40. Employee share-based payments and deferred fund awards
The Group operates share incentive plans for its employees. These generally
take the form of an award of options, conditional awards or restricted shares
in abrdn plc (equity-settled share-based payments) but can also take the form
of a cash award based on the share price of abrdn plc (cash-settled
share-based payments). The Group also incentivises certain employees through
the award of units in Group managed funds (deferred fund awards) which are
cash-settled. All the Group's incentive plans have conditions attached before
the employee becomes entitled to the award. These can be performance and/or
service conditions (vesting conditions) or the requirement of employees to
save in the save-as-you-earn scheme (non-vesting condition). The period over
which all vesting conditions are satisfied is the vesting period and the
awards vest at the end of this period.
For all share-based payments, services received for the incentive granted are
measured at fair value.
For equity-settled share-based payment transactions, the fair value of
services received is measured by reference to the fair value of the equity
instruments at the grant date. The fair value of the number of instruments
expected to vest is charged to the income statement over the vesting period
with a corresponding credit to the equity compensation reserve in equity.
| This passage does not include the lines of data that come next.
(* ===== verification/PgIntegrity.v ===== *)
(** * The books in Postgres

    [consistent]: the tables meet the schema, an intent that succeeded has
    the ledger entry of its collection, and a collection is one of an intent
    of the same product.  A statement of the code moves the tables along
    [moves]: it keeps them [consistent] and takes nothing back ([grows]).
    The stores of pg_store.go meet the contracts of [Integrity] with it. *)
From S2P Require Import Prelude GoStrings Money Reference Ledger Gateway Router RelyGuarantee.
From S2P Require Import Charges Payload Webhooks Worker WorkerFrames Payouts Apps.
From S2P Require Import Database DatabaseProofs History PgStore PgSpec PgOutbox Integrity Build.

(** ** What the books keep *)
Record booked (t : Tables) : Prop := {
  bo_succeeded ref i : t_intents t !! ref = Some i -> pi_Status i = "succeeded" ->
    Exists (collection_of ref (pi_Product i)) (t_ledger t);
  bo_collections : Forall (fun e => le_Kind e = KindCollection ->
    exists i, t_intents t !! le_Ref e = Some i /\ pi_Product i = le_Product e) (t_ledger t) }.
Record consistent (t : Tables) : Prop := { co_schema : schema_ok t; co_booked : booked t }.

Record moves (t t' : Tables) : Prop := {
  mv_grows : grows t t';
  mv_consistent : consistent t -> consistent t' }.
#[export] Instance moves_preorder : PreOrder moves.
Proof. split; [intros t; by split|]. intros t1 t2 t3 [] []. split; [by etrans|auto]. Qed.

Definition intent (t : Tables) (ref product : string) : Prop :=
  exists i, t_intents t !! ref = Some i /\ pi_Product i = product.
Definition registered (t : Tables) (product key ref : string) : Prop :=
  t_intent_keys t !! (product, key) = Some ref.

Lemma same_terms_product i i' : same_terms i i' -> pi_Product i' = pi_Product i.
Proof. intros E. exact (f_equal pi_Product E). Qed.
Lemma grows_intent t t' ref product : grows t t' -> intent t ref product -> intent t' ref product.
Proof.
  intros Hg (i & Hi & <-). destruct (gr_intents _ _ Hg ref i Hi) as (i' & Hi' & Hs). exists i'. split; [done|].
  by apply same_terms_product.
Qed.

#[export] Instance pg_books : BooksRelation moves intent registered.
Proof.
  split; [apply _|..]; intros; intros t t' [Hg _]; [by apply grows_intent|].
  intros Hr. by apply (lookup_weaken _ _ _ _ Hr), gr_keys.
Qed.

Lemma intent_moves ref product : Stable moves (fun t => intent t ref product).
Proof. exact (intent_stable moves intent registered ref product). Qed.
Lemma registered_moves product key ref : Stable moves (fun t => registered t product key ref).
Proof. exact (registered_stable moves intent registered product key ref). Qed.

(** ** Statements that keep the books *)
Definition Booked {A} (P : Tables -> Prop) (s : Sql A) : Prop :=
  forall now t a t', s now t = Ok (a, t') -> P t -> booked t -> booked t'.

(** Collections survive in a ledger that grows. *)
Lemma settles_collection ref product e e' : settles e e' -> collection_of ref product e -> collection_of ref product e'.
Proof. by intros [->|(_ & at_ & ->)]. Qed.
Lemma extends_Exists {A} (R : A -> A -> Prop) (P : A -> Prop) l l' :
  (forall x y, R x y -> P x -> P y) -> extends R l l' -> Exists P l -> Exists P l'.
Proof.
  intros HR (kept & new & -> & Hk) Hl. apply Exists_app. left. revert kept Hk.
  induction Hl as [x l Hx|x l Hl IH]; intros kept Hk; apply Forall2_cons_inv_l in Hk as (y & k & Hy & Hk & ->);
    [apply Exists_cons_hd; by eapply HR|apply Exists_cons_tl; by apply IH].
Qed.

(** Intents keep their product, none newly succeeded without its collection;
    entries keep what they are, a new collection is of an intent. *)
Lemma booked_grows t t' :
  grows t t' -> booked t ->
  (forall ref i', t_intents t' !! ref = Some i' -> pi_Status i' = "succeeded" ->
     Exists (collection_of ref (pi_Product i')) (t_ledger t')
     \/ exists i, t_intents t !! ref = Some i /\ pi_Status i = "succeeded") ->
  (forall kept new, t_ledger t' = kept ++ new -> length kept = length (t_ledger t) ->
     Forall (fun e => le_Kind e = KindCollection -> intent t (le_Ref e) (le_Product e)) new) ->
  booked t'.
Proof.
  intros Hg [Hs Hc] Hnew Hent. split.
  - intros ref i' Hi' Hst. destruct (Hnew ref i' Hi' Hst) as [H|(i & Hi & Hsi)]; [done|].
    destruct (gr_intents _ _ Hg ref i Hi) as (j & Hj & Ht). simplify_eq. rewrite (same_terms_product _ _ Ht).
    apply (extends_Exists settles _ (t_ledger t)); [by intros ??; apply settles_collection|apply Hg|by apply Hs].
  - destruct (gr_ledger _ _ Hg) as (kept & new & E & Hk). pose proof (Forall2_length Hk) as Hl.
    specialize (Hent kept new E (eq_sym Hl)). rewrite E. apply Forall_app. split.
    + clear Hent E Hl Hs Hnew. induction Hk as [|e e' l k He Hk IH]; [done|].
      apply Forall_cons_1 in Hc as [He0 Hc]. constructor; [|by apply IH].
      intros Hkind. apply (grows_intent t); [done|]. destruct He as [->|(_ & at_ & ->)]; by apply He0.
    + eapply Forall_impl; [|exact Hent]. intros e He Hkind. by apply (grows_intent t), He.
Qed.

(** A statement that touches neither the status of intents nor the ledger. *)
Lemma Booked_same {A} P (s : Sql A) :
  (forall now t a t', s now t = Ok (a, t') -> t_intents t' = t_intents t /\ t_ledger t' = t_ledger t) -> Booked P s.
Proof. intros Hs now t a t' H _ [H1 H2]. destruct (Hs _ _ _ _ H) as [Ei El]. split; by rewrite ?Ei, ?El. Qed.
Lemma Booked_Reads {A} P (s : Sql A) : Reads s -> Booked P s.
Proof. intros Hs. apply Booked_same. intros now t a t' H. by rewrite (Hs _ _ _ _ H). Qed.
Lemma Booked_weaken {A} (P P' : Tables -> Prop) (s : Sql A) : (forall t, P t -> P' t) -> Booked P' s -> Booked P s.
Proof. intros HP Hs now t a t' H Hp. eapply Hs; eauto. Qed.
#[local] Ltac same := apply Booked_same; keeps; try done.

Lemma no_new (t t' : Tables) (R : LedgerEntry -> Prop) kept new :
  t_ledger t' = t_ledger t -> t_ledger t' = kept ++ new -> length kept = length (t_ledger t) -> Forall R new.
Proof. intros -> E Hl. apply (f_equal length) in E. rewrite length_app in E. destruct new; [done|simpl in E; lia]. Qed.

Section statements.
Context (P : Tables -> Prop).
Lemma Booked_InsertWebhookInboxDedup id g p : Booked P (InsertWebhookInboxDedup id g p).
Proof. same. by destruct (bool_decide (is_Some (t_inbox t !! id))); sql_inv. Qed.
Lemma Booked_DeleteWebhookInbox id : Booked P (Database.DeleteWebhookInbox id).
Proof. same. Qed.
Lemma Booked_InsertGatewayEvent e : Booked P (InsertGatewayEvent e).
Proof. same. Qed.
Lemma Booked_UpdateGatewayEvent id status raw : Booked P (UpdateGatewayEvent id status raw).
Proof. same. Qed.
Lemma Booked_TouchGatewayEvent id : Booked P (TouchGatewayEvent id).
Proof. same. Qed.
Lemma Booked_SettlePayoutReservation id at_ : Booked P (SettlePayoutReservation id at_).
Proof. same. Qed.
Lemma Booked_ReleasePayoutReservation id : Booked P (ReleasePayoutReservation id).
Proof. same. Qed.
Lemma Booked_InsertApp r : Booked P (Database.InsertApp r).
Proof. same. Qed.
Lemma Booked_UpdateAppKeyHash id hash prefix : Booked P (Database.UpdateAppKeyHash id hash prefix).
Proof. same. Qed.
Lemma Booked_RevokeApp id : Booked P (Database.RevokeApp id).
Proof.
  same. destruct (t_apps t !! id) as [row|]; [|by sql_inv]. by destruct (bool_decide (is_Some (ap_RevokedAt row))); sql_inv.
Qed.
Lemma Booked_CreatePayoutBatch b : Booked P (CreatePayoutBatch b).
Proof. same. Qed.
Lemma Booked_CreatePayoutReservation r : Booked P (CreatePayoutReservation r).
Proof. same. Qed.

Lemma Booked_ApplyFailed ref status : status <> "succeeded" -> Booked P (UpdatePaymentIntentStatus ref status).
Proof.
  intros Hst now t a t' H _ Hb. assert (Hg : grows t t') by by eapply Keeps_UpdatePaymentIntentStatus.
  unfold UpdatePaymentIntentStatus in H. sql_inv. apply (booked_grows t); [done|done|..].
  - simpl. intros r i'. destruct (decide (ref = r)) as [<-|]; [rewrite lookup_alter_eq|rewrite lookup_alter_ne by done; eauto].
    destruct (t_intents t !! ref); [|done]. by intros [= <-].
  - intros kept new. by apply no_new.
Qed.

Lemma Booked_CreatePaymentIntent p : pi_Status p <> "succeeded" -> Booked P (CreatePaymentIntent p).
Proof.
  intros Hst now t a t' H _ Hb. assert (Hg : grows t t') by by eapply Keeps_CreatePaymentIntent.
  assert (Hi : t_ledger t' = t_ledger t /\ exists row, pi_Status row = pi_Status p /\ t_intents t' = <[pi_Ref p := row]> (t_intents t)).
  { unfold CreatePaymentIntent in H. sql_inv. destruct (pi_IdempotencyKey p); sql_inv;
      (split; [done|]; eexists; split; [|done]; done). }
  destruct Hi as (El & row & Es & Ei). apply (booked_grows t); [done|done|..].
  - intros r i'. rewrite Ei. destruct (decide (pi_Ref p = r)) as [<-|]; [rewrite lookup_insert_eq|rewrite lookup_insert_ne by done; eauto].
    intros [= <-]. congruence.
  - intros kept new. by apply no_new.
Qed.

Lemma Booked_Payout e : le_Kind e = KindVendorPayout -> Booked P (InsertLedgerEntry e).
Proof.
  intros Hk now t a t' H _ Hb. assert (Hg : grows t t') by by eapply Keeps_InsertLedgerEntry.
  unfold InsertLedgerEntry in H. sql_inv. apply (booked_grows t); [done|done|intros r i Hi Hs; right; by exists i|]; simpl.
  intros kept new E Hl. apply app_inj_1 in E as [_ <-]; [|done]. repeat constructor. simpl. by rewrite Hk.
Qed.
End statements.

(** The settlement of a charge: its status and its collection, in one transaction. *)
Lemma booked_settlement ref product e now t u t1 u' t2 :
  UpdatePaymentIntentStatus ref "succeeded" now t = Ok (u, t1) -> InsertLedgerEntry e now t1 = Ok (u', t2) ->
  intent t ref product -> collection_of ref product e -> booked t -> booked t2.
Proof.
  intros Hu He Hi (Hk & Hr & Hp) Hb.
  assert (Hg : grows t t2) by (etrans; [by eapply Keeps_UpdatePaymentIntentStatus|by eapply Keeps_InsertLedgerEntry]).
  unfold UpdatePaymentIntentStatus in Hu. unfold InsertLedgerEntry in He. sql_inv.
  apply (booked_grows t); [done|done|..]; simpl.
  - intros r i' Hi' Hs. destruct (decide (ref = r)) as [<-|].
    + left. apply Exists_app. right. apply Exists_cons_hd. destruct Hi as (i & Hi & Hpi).
      rewrite lookup_alter_eq, Hi in Hi'. injection Hi' as <-. split_and!; simpl; congruence.
    + right. rewrite lookup_alter_ne in Hi' by done. by exists i'.
  - intros kept new E Hl. apply app_inj_1 in E as [_ <-]; [|done]. repeat constructor. simpl. by rewrite Hr, Hp.
Qed.

Lemma Booked_ApplySucceeded ref product e : collection_of ref product e ->
  Booked (fun t => intent t ref product)
    (_ ← UpdatePaymentIntentStatus ref "succeeded"; sql_each [e] InsertLedgerEntry).
Proof. intros He now t a t' H Hi. simpl in H. sql_inv. by eapply booked_settlement. Qed.

Lemma UpdateGatewayEvent_intents id status raw now t a t' :
  UpdateGatewayEvent id status raw now t = Ok (a, t') -> t_intents t' = t_intents t.
Proof. intros H. unfold UpdateGatewayEvent in H. by sql_inv. Qed.

Lemma Booked_CompleteSucceeded id v ref product e : collection_of ref product e ->
  Booked (fun t => intent t ref product)
    (_ ← update_event id "succeeded" v; _ ← UpdatePaymentIntentStatus ref "succeeded"; InsertLedgerEntry e).
Proof.
  intros He now t a t' H Hi Hb. sql_inv. apply update_event_inv in Hs.
  eapply booked_settlement; [done|done| |done|by eapply Booked_UpdateGatewayEvent].
  unfold intent. by rewrite (UpdateGatewayEvent_intents _ _ _ _ _ _ _ Hs).
Qed.
Lemma Booked_CompleteFailed P id v ref :
  Booked P (_ ← update_event id "failed" v; UpdatePaymentIntentStatus ref "failed").
Proof.
  intros now t a t' H _ Hb. sql_inv. apply update_event_inv in Hs.
  eapply (Booked_ApplyFailed (fun _ => True)); [|done|done|by eapply Booked_UpdateGatewayEvent]. done.
Qed.
Lemma Booked_bind {A B} (s : Sql A) (f : A -> Sql B) :
  Booked (fun _ => True) s -> (forall a, Booked (fun _ => True) (f a)) -> Booked (fun _ => True) (s ≫= f).
Proof. intros Hs Hf now t a t' H _ Hb. sql_inv. eapply Hf; [done..|]. by eapply Hs. Qed.
Lemma Booked_none P {A} (body : A -> Sql unit) : Booked P (sql_each [] body).
Proof. intros now t a t' H. by injection H as _ <-. Qed.
Lemma Booked_each {A} (l : list A) (body : A -> Sql unit) :
  (forall x, Booked (fun _ => True) (body x)) -> Booked (fun _ => True) (sql_each l body).
Proof.
  intros Hb. induction l as [|x l IH]; simpl; [|by apply Booked_bind].
  intros now t a t' H. by sql_inv.
Qed.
At each period end the Group reassesses the number of equity instruments
expected to vest and recognises any difference between the revised and
original estimate in the consolidated income statement with a corresponding
adjustment to the equity compensation reserve.
At the time the equity instruments vest, the amount recognised in the equity
compensation reserve in respect of those equity instruments is transferred to
retained earnings.
For cash-settled share-based payment and deferred fund awards transactions,
services received are measured at the fair value of the liability. The fair
value of the liability is remeasured at each reporting date and any changes in
fair value are recognised in the consolidated income statement.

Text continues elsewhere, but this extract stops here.